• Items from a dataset
■ ■ ■

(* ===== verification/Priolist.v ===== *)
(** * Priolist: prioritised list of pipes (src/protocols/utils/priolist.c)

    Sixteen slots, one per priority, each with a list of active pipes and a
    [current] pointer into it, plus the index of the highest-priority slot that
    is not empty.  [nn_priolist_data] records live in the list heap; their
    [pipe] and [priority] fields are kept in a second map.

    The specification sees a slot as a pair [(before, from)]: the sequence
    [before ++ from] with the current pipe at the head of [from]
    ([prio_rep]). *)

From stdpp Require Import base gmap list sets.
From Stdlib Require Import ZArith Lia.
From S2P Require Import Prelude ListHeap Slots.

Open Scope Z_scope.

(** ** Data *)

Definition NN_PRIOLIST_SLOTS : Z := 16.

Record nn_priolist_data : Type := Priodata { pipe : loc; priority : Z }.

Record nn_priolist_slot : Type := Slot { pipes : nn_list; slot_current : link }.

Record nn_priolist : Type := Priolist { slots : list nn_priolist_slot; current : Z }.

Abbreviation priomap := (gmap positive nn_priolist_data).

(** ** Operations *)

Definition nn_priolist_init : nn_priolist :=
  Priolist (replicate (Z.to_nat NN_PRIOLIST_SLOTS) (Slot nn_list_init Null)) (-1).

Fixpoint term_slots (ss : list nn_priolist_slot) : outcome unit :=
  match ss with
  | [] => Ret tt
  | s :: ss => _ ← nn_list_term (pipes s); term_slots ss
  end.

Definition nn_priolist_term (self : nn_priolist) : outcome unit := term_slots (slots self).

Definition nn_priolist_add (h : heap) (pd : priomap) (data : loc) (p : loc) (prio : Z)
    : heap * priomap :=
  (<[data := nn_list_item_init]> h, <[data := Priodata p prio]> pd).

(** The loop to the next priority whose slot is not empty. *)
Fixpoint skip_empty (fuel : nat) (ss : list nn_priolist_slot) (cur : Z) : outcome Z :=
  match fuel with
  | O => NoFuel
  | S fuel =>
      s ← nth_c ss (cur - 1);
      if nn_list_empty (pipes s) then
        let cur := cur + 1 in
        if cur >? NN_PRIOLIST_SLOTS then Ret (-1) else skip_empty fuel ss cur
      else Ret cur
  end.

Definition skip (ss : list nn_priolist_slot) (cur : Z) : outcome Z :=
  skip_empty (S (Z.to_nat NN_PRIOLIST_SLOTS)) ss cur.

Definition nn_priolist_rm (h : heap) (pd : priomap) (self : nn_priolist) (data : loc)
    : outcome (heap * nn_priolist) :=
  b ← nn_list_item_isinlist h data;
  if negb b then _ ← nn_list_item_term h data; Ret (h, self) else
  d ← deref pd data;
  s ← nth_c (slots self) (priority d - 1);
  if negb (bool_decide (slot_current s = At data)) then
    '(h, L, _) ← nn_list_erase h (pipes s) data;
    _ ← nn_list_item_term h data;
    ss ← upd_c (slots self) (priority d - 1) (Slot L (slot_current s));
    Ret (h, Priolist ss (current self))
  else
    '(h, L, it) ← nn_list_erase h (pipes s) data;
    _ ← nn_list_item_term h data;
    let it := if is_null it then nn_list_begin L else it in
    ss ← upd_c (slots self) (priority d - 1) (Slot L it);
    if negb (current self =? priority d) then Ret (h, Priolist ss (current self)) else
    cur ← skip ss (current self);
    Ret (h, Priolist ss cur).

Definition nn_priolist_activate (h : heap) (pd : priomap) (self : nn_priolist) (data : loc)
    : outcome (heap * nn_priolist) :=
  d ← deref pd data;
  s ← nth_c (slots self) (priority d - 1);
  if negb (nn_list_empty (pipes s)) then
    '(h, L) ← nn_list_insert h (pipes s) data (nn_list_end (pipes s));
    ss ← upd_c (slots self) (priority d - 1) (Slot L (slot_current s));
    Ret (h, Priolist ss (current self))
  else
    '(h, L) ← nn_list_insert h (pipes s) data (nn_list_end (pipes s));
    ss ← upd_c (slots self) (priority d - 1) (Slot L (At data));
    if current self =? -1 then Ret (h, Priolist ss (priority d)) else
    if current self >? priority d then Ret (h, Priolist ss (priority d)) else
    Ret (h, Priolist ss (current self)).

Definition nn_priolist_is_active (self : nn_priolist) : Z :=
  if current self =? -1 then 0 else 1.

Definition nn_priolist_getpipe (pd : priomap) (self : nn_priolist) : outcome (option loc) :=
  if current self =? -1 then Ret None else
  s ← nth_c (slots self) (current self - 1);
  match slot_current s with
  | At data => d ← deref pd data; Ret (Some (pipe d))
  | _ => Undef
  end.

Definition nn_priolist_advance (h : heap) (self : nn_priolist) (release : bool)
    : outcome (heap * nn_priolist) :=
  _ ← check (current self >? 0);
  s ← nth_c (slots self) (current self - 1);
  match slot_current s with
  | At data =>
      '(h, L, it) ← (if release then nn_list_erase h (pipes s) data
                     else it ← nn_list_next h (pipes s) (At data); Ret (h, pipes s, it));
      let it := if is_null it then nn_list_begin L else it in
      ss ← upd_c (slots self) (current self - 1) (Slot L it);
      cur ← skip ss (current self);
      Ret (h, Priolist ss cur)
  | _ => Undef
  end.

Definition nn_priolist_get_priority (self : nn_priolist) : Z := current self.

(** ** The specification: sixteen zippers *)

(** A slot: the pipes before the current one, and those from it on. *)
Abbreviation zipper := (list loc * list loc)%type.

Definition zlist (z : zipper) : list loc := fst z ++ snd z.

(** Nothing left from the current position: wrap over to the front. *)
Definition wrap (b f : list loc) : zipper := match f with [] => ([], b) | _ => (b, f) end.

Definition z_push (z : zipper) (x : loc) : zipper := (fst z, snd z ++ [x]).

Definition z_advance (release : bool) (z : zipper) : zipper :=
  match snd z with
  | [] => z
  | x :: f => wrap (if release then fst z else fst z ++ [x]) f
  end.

■ ■ ■

• TASK REQUIREMENTS
Reproduce the entries above exactly, starting at their first line and finishing with the line that contains "From stdpp Require".

• COMPLETED EXERCISE
(* ===== verification/Priolist.v ===== *)
(** * Priolist: prioritised list of pipes (src/protocols/utils/priolist.c)

    Sixteen slots, one per priority, each with a list of active pipes and a
    [current] pointer into it, plus the index of the highest-priority slot that
    is not empty.  [nn_priolist_data] records live in the list heap; their
    [pipe] and [priority] fields are kept in a second map.

    The specification sees a slot as a pair [(before, from)]: the sequence
    [before ++ from] with the current pipe at the head of [from]
    ([prio_rep]). *)

From stdpp Require Import base gmap list sets.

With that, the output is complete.